• Data records:

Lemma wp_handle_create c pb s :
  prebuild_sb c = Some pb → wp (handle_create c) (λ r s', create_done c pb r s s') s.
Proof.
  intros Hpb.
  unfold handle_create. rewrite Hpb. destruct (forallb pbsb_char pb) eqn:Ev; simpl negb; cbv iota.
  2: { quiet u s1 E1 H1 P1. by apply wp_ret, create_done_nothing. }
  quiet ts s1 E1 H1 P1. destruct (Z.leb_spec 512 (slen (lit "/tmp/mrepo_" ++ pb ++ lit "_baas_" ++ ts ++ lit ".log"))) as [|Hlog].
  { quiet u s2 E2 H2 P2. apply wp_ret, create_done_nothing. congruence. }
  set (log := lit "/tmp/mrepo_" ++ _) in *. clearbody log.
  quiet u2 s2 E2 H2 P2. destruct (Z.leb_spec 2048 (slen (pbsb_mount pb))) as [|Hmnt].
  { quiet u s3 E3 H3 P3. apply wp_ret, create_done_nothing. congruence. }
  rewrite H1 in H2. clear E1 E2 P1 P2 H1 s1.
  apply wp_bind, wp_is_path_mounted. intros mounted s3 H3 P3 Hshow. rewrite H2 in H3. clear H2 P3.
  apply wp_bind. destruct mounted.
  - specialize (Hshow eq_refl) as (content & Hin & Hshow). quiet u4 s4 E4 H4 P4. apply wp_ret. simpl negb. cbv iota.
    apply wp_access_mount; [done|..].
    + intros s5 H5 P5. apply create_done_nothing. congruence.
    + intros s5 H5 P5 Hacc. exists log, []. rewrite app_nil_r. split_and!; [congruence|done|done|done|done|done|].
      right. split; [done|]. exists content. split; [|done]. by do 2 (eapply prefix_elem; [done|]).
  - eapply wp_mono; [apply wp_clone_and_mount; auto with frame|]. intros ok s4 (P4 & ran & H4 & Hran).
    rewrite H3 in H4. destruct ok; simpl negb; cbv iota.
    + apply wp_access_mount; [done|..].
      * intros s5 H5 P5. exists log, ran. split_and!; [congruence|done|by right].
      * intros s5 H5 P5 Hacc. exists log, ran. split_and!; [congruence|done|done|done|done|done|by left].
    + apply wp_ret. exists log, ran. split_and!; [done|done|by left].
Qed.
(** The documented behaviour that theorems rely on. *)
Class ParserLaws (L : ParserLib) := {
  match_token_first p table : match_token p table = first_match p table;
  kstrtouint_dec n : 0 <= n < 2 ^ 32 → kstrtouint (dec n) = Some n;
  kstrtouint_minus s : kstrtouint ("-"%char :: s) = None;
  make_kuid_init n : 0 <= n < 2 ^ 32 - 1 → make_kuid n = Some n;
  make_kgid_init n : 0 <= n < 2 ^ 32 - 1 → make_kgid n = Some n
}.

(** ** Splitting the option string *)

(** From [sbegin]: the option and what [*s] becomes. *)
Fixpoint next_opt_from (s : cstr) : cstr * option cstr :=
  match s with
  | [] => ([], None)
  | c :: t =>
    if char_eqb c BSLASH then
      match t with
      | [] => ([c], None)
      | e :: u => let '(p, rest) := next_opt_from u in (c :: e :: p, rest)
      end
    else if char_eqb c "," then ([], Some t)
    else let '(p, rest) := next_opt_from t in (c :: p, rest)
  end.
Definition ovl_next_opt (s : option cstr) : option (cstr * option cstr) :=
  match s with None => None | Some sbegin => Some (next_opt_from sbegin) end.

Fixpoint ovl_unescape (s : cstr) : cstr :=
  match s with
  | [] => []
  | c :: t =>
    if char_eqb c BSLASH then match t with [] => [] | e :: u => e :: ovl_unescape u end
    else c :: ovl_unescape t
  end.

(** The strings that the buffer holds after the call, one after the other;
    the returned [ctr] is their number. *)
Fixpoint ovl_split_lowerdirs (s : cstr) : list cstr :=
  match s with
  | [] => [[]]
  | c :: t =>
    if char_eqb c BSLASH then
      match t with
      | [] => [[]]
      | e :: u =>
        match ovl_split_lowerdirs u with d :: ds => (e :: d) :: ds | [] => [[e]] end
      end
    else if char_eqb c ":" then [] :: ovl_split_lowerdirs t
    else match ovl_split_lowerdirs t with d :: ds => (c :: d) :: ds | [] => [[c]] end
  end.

---

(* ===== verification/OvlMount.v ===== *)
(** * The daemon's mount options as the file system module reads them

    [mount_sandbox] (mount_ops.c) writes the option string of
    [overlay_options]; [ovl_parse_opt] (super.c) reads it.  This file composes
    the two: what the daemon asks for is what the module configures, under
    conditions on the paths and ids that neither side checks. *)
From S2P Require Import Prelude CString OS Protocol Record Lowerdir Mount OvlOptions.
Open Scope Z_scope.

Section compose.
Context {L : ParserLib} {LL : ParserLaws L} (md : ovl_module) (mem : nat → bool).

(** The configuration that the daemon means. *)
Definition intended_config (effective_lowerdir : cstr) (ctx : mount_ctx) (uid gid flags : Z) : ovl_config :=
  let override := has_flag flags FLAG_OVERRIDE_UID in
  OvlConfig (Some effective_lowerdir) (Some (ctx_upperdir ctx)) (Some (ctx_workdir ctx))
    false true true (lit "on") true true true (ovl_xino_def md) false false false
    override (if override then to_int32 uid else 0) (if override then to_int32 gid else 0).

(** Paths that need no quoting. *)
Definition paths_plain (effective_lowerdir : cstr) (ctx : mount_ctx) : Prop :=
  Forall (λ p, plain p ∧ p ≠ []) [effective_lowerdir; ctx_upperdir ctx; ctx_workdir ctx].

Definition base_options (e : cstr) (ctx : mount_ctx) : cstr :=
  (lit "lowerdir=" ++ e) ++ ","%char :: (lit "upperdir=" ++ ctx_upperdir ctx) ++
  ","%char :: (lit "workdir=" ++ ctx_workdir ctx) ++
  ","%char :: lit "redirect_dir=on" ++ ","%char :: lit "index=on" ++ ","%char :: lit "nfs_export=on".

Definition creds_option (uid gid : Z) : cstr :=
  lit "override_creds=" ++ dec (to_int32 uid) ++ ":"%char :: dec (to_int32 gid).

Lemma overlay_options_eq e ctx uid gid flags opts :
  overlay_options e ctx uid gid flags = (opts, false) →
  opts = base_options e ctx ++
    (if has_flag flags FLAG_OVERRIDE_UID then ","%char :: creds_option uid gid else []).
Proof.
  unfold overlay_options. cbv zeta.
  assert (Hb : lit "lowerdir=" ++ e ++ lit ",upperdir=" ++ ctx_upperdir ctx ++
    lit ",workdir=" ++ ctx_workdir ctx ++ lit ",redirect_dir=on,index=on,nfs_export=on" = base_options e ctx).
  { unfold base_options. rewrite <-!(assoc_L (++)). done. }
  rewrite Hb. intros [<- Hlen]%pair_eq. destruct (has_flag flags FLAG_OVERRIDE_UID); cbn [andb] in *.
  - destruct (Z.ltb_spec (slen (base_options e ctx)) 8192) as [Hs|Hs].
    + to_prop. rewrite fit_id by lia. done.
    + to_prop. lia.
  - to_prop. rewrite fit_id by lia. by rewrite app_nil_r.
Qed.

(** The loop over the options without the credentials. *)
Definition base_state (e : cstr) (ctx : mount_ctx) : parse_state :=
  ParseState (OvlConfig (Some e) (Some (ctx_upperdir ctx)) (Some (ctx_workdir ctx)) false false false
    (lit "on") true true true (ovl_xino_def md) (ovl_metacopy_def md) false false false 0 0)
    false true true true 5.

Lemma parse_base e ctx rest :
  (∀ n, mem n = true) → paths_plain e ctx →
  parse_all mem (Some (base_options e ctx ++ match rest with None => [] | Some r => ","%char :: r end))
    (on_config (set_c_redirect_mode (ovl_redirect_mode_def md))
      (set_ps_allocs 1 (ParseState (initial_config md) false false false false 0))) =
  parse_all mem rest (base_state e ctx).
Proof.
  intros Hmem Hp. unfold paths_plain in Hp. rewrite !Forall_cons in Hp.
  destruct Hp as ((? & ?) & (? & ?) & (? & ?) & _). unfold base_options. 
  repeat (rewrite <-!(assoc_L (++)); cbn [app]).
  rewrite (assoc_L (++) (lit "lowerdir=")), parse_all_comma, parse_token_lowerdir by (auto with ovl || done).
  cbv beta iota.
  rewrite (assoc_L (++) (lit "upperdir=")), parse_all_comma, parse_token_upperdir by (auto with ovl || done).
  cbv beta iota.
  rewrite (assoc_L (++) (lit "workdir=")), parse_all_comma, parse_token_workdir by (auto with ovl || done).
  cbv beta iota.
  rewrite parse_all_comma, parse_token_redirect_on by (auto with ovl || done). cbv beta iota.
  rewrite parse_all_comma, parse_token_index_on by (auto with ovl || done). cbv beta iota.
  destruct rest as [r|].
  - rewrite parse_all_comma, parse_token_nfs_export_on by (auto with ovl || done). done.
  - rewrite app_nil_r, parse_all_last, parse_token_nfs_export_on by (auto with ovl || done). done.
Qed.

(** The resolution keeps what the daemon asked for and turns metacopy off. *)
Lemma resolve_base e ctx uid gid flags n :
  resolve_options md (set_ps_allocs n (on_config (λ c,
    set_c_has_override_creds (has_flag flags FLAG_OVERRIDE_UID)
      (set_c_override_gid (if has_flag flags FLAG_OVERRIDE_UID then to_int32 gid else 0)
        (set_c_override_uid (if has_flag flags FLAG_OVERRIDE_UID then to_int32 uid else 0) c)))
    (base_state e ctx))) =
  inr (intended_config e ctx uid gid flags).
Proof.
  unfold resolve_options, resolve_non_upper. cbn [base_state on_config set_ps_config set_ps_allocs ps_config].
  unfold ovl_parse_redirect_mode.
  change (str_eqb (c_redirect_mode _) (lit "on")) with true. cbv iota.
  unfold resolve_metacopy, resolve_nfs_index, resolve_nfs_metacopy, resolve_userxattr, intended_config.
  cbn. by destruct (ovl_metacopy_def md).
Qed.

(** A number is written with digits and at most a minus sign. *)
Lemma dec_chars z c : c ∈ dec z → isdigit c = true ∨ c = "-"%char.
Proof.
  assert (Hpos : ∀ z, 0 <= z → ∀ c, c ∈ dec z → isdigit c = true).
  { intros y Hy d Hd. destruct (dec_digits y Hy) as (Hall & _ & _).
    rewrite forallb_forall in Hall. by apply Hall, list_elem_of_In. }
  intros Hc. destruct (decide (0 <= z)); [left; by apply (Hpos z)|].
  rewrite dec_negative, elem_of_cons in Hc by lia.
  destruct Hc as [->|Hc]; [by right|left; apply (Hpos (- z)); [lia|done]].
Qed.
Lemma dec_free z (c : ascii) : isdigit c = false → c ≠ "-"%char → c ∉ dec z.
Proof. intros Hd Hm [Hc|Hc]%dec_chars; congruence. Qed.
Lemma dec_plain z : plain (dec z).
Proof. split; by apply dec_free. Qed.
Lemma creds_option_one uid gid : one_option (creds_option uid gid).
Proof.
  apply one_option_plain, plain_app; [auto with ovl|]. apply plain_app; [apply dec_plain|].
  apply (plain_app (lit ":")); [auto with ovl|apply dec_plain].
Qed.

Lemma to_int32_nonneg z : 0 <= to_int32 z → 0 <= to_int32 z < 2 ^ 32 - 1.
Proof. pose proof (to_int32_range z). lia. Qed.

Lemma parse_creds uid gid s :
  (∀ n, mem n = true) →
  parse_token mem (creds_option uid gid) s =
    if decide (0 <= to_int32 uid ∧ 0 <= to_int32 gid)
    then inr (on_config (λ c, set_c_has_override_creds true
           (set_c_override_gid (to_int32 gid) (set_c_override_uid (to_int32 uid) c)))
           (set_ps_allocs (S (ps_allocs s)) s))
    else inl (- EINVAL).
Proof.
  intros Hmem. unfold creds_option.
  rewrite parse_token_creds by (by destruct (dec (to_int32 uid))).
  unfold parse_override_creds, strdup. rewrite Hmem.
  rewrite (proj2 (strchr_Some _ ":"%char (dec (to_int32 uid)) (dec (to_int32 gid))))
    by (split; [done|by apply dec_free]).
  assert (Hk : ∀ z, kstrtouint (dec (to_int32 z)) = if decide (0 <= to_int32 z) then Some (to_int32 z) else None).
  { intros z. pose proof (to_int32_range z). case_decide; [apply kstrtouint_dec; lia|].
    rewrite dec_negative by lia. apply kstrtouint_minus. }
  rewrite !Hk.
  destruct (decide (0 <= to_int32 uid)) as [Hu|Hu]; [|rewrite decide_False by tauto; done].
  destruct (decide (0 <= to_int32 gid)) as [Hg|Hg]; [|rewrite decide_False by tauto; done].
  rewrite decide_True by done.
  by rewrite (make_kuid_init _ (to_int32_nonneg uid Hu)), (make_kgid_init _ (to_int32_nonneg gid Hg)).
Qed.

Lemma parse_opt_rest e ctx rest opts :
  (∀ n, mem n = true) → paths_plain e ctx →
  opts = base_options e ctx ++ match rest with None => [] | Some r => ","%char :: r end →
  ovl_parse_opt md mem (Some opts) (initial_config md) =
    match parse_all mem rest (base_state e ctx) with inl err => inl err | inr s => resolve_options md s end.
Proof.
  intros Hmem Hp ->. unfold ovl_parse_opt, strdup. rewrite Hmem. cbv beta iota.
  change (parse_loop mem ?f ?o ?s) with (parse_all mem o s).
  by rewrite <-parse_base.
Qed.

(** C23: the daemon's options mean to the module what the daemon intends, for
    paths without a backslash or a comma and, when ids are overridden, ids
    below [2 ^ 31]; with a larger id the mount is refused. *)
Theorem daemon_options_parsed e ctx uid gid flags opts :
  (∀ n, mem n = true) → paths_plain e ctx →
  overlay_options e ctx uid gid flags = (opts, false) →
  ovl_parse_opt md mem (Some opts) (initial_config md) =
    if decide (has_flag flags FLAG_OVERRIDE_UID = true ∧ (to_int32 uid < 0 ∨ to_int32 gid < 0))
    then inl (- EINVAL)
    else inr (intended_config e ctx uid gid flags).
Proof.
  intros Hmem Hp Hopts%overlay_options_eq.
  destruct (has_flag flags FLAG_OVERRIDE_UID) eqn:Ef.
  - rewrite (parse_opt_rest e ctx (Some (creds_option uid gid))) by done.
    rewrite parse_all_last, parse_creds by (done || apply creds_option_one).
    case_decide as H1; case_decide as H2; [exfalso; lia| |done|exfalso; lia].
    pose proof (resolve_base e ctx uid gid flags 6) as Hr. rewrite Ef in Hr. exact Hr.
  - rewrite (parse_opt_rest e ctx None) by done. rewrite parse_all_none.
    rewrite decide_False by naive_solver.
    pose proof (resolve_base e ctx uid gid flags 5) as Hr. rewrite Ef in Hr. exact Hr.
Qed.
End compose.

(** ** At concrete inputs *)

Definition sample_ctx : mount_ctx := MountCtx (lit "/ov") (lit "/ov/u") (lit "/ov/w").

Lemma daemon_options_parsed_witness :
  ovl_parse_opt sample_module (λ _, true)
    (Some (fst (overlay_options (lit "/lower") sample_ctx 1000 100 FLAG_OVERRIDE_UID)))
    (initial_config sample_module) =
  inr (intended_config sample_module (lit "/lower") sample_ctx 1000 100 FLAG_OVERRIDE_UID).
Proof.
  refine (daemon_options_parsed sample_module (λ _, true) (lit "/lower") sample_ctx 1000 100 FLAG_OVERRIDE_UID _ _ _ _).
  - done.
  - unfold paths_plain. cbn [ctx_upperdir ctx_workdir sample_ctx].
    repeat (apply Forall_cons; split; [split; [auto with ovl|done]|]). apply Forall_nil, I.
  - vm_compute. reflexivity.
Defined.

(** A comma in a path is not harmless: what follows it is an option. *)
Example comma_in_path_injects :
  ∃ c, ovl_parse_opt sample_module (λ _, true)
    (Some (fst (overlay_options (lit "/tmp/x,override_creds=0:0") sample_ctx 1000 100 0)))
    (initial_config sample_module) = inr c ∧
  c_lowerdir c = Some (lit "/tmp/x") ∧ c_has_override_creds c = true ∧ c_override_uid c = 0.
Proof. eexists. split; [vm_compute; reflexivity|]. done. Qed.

• ASSIGNED TASK:
Would you retype the lines above from the one with "- rewrite (parse_opt_rest e ctx (Some" down to the one with "(** ** At concrete inputs *)", word for word, both ends included and no other lines?

• EXERCISE SOLUTION:
  - rewrite (parse_opt_rest e ctx (Some (creds_option uid gid))) by done.
    rewrite parse_all_last, parse_creds by (done || apply creds_option_one).
    case_decide as H1; case_decide as H2; [exfalso; lia| |done|exfalso; lia].
    pose proof (resolve_base e ctx uid gid flags 6) as Hr. rewrite Ef in Hr. exact Hr.
  - rewrite (parse_opt_rest e ctx None) by done. rewrite parse_all_none.
    rewrite decide_False by naive_solver.
    pose proof (resolve_base e ctx uid gid flags 5) as Hr. rewrite Ef in Hr. exact Hr.
Qed.
End compose.

(** ** At concrete inputs *)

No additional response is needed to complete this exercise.